What to work on:
Beneath this instruction is a listing; print exactly the lines in it starting at the line that contains "by rewrite Hfg, IH." and going through the line that contains "unfold showVersionUpdateColumn. rewrite".

Entries shown:
---------------

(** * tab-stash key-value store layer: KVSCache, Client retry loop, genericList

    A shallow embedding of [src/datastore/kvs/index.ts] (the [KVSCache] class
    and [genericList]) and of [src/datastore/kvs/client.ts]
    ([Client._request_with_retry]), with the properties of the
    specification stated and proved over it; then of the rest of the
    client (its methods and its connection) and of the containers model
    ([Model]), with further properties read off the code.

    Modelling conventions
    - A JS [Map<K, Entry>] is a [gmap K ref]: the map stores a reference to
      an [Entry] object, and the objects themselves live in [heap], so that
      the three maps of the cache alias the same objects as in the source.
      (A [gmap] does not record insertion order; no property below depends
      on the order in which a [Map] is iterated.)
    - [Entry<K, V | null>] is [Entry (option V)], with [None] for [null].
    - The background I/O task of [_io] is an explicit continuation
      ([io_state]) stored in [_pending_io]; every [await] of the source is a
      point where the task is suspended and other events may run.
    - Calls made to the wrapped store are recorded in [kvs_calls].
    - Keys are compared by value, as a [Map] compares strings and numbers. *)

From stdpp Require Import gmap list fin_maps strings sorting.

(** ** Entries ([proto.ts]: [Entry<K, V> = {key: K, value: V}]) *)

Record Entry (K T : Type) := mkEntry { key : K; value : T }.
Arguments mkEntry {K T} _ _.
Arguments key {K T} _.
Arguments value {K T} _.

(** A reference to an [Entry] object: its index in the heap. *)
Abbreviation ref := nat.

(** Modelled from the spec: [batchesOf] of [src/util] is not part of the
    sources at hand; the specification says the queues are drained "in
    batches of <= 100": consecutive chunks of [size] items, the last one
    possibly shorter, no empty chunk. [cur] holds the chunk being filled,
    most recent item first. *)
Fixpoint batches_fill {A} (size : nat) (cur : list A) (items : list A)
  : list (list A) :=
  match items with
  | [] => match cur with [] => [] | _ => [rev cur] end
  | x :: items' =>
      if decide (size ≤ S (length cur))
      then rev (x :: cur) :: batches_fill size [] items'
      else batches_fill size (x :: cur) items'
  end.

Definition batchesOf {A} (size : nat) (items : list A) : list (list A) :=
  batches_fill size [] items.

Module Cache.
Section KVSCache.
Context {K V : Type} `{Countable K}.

---------------

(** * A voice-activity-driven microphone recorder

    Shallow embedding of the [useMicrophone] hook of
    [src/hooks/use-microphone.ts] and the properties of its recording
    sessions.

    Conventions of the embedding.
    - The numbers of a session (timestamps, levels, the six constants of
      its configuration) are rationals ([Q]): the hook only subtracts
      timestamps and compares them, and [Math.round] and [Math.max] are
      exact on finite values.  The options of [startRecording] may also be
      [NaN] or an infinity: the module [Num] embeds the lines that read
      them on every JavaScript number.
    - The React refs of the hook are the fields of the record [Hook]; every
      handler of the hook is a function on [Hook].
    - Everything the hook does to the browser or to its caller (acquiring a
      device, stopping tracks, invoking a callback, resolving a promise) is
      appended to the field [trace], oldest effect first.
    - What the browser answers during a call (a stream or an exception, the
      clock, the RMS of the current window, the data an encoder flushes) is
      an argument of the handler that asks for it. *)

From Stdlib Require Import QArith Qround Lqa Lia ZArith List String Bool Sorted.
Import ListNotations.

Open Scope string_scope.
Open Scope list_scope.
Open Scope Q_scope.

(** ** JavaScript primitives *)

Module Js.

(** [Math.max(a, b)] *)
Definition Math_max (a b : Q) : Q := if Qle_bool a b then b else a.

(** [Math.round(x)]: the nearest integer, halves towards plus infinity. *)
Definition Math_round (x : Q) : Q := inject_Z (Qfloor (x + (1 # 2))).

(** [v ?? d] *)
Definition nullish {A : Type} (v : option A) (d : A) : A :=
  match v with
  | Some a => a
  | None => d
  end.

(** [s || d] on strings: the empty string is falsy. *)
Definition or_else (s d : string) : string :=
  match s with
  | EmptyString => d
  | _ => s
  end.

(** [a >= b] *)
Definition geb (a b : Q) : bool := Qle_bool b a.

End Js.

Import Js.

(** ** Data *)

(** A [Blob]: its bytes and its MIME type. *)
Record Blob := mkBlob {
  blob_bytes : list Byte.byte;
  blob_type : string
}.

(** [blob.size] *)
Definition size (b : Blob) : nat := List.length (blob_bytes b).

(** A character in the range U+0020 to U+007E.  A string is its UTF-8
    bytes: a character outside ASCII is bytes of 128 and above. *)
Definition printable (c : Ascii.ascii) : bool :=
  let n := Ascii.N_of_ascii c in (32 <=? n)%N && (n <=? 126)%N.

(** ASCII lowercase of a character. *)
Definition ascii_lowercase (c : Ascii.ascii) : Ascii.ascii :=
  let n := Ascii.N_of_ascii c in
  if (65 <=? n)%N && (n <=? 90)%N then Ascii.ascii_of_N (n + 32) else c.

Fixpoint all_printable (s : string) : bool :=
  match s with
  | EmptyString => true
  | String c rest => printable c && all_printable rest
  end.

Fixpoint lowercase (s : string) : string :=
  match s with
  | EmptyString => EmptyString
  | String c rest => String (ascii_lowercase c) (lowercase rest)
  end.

---------------

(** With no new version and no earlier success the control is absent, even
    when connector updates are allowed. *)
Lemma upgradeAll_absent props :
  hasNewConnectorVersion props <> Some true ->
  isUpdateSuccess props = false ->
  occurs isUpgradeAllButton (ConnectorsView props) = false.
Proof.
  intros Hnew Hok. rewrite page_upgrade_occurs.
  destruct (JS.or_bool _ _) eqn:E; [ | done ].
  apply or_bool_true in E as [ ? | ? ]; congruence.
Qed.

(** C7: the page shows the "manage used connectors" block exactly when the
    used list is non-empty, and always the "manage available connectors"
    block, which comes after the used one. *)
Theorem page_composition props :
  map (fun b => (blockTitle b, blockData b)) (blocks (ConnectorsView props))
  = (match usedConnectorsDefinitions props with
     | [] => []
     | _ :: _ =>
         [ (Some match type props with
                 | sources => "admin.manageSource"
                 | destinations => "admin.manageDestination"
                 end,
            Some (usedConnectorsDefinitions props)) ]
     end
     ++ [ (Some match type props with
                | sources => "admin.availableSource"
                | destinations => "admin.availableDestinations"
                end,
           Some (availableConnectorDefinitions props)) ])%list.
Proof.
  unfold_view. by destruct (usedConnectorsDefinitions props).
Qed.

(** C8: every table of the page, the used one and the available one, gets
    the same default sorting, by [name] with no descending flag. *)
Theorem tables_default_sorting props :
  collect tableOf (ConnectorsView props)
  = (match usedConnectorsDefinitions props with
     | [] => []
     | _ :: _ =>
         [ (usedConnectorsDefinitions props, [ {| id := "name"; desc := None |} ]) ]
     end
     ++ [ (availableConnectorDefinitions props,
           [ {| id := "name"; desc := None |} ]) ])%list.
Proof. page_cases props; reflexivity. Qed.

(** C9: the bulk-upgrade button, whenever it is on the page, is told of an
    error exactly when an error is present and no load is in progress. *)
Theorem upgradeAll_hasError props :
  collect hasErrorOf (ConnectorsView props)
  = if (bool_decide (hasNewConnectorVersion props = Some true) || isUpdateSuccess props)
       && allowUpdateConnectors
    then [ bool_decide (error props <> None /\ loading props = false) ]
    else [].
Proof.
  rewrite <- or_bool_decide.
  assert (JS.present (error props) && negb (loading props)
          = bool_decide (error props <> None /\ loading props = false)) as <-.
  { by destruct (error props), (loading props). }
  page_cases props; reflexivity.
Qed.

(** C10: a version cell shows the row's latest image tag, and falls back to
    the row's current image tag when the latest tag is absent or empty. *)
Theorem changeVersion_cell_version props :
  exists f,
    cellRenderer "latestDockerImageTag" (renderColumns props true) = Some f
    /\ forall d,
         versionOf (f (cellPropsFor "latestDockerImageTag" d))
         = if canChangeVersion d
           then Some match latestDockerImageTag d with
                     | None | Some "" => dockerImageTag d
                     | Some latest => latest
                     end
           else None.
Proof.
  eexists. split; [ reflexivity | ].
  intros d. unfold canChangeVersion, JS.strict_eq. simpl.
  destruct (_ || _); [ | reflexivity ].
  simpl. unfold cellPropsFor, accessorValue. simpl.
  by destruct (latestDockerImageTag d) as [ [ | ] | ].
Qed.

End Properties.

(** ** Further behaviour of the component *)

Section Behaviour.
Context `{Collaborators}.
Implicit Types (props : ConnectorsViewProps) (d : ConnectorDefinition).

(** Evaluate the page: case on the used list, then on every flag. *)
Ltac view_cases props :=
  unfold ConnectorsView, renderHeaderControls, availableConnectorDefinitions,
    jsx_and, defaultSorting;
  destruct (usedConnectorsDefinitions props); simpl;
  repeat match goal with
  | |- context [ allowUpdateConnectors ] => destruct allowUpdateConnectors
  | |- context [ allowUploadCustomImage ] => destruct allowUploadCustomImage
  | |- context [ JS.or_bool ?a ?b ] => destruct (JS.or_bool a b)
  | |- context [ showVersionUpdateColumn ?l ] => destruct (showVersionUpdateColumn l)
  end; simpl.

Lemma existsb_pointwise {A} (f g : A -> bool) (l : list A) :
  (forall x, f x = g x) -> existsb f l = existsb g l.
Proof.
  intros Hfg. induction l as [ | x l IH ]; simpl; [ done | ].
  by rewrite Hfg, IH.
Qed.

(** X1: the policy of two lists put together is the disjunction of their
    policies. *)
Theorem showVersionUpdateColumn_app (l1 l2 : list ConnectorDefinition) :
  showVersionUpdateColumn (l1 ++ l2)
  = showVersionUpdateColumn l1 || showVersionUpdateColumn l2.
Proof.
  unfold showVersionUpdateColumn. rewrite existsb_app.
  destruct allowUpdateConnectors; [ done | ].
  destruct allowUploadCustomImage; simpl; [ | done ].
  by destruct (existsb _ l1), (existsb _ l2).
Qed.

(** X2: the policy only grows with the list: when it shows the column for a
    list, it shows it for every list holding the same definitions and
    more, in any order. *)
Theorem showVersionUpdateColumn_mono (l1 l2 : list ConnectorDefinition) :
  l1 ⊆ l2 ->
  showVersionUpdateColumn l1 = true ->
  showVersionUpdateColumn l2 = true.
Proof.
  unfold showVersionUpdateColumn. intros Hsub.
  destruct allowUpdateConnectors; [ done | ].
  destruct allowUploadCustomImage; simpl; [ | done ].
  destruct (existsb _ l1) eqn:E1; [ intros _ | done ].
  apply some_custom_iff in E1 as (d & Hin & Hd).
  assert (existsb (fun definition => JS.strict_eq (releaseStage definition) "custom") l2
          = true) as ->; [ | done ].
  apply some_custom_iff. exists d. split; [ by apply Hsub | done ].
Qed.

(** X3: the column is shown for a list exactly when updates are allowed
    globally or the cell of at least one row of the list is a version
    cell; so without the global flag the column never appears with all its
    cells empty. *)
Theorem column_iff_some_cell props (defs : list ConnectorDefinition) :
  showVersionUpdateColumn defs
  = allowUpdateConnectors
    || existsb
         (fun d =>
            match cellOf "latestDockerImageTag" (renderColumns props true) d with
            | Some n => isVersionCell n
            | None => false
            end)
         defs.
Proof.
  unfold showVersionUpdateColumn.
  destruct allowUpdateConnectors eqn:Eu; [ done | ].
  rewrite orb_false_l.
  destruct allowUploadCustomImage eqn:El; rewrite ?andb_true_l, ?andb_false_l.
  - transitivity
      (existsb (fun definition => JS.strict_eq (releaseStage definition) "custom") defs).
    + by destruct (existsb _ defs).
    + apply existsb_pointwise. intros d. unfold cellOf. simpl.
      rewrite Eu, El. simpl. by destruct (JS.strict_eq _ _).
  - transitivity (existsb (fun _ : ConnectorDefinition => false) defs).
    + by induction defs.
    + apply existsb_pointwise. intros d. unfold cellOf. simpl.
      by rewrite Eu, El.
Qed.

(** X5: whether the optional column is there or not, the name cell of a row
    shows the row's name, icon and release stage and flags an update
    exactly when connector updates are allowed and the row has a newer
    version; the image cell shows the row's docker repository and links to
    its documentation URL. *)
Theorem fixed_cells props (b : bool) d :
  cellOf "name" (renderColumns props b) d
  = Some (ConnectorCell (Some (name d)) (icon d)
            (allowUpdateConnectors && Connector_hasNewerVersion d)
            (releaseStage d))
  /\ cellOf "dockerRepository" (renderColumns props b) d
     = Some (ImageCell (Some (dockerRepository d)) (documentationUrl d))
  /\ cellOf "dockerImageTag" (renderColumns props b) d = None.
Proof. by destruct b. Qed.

---------------

Result:
  by rewrite Hfg, IH.
Qed.

(** X1: the policy of two lists put together is the disjunction of their
    policies. *)
Theorem showVersionUpdateColumn_app (l1 l2 : list ConnectorDefinition) :
  showVersionUpdateColumn (l1 ++ l2)
  = showVersionUpdateColumn l1 || showVersionUpdateColumn l2.
Proof.
  unfold showVersionUpdateColumn. rewrite existsb_app.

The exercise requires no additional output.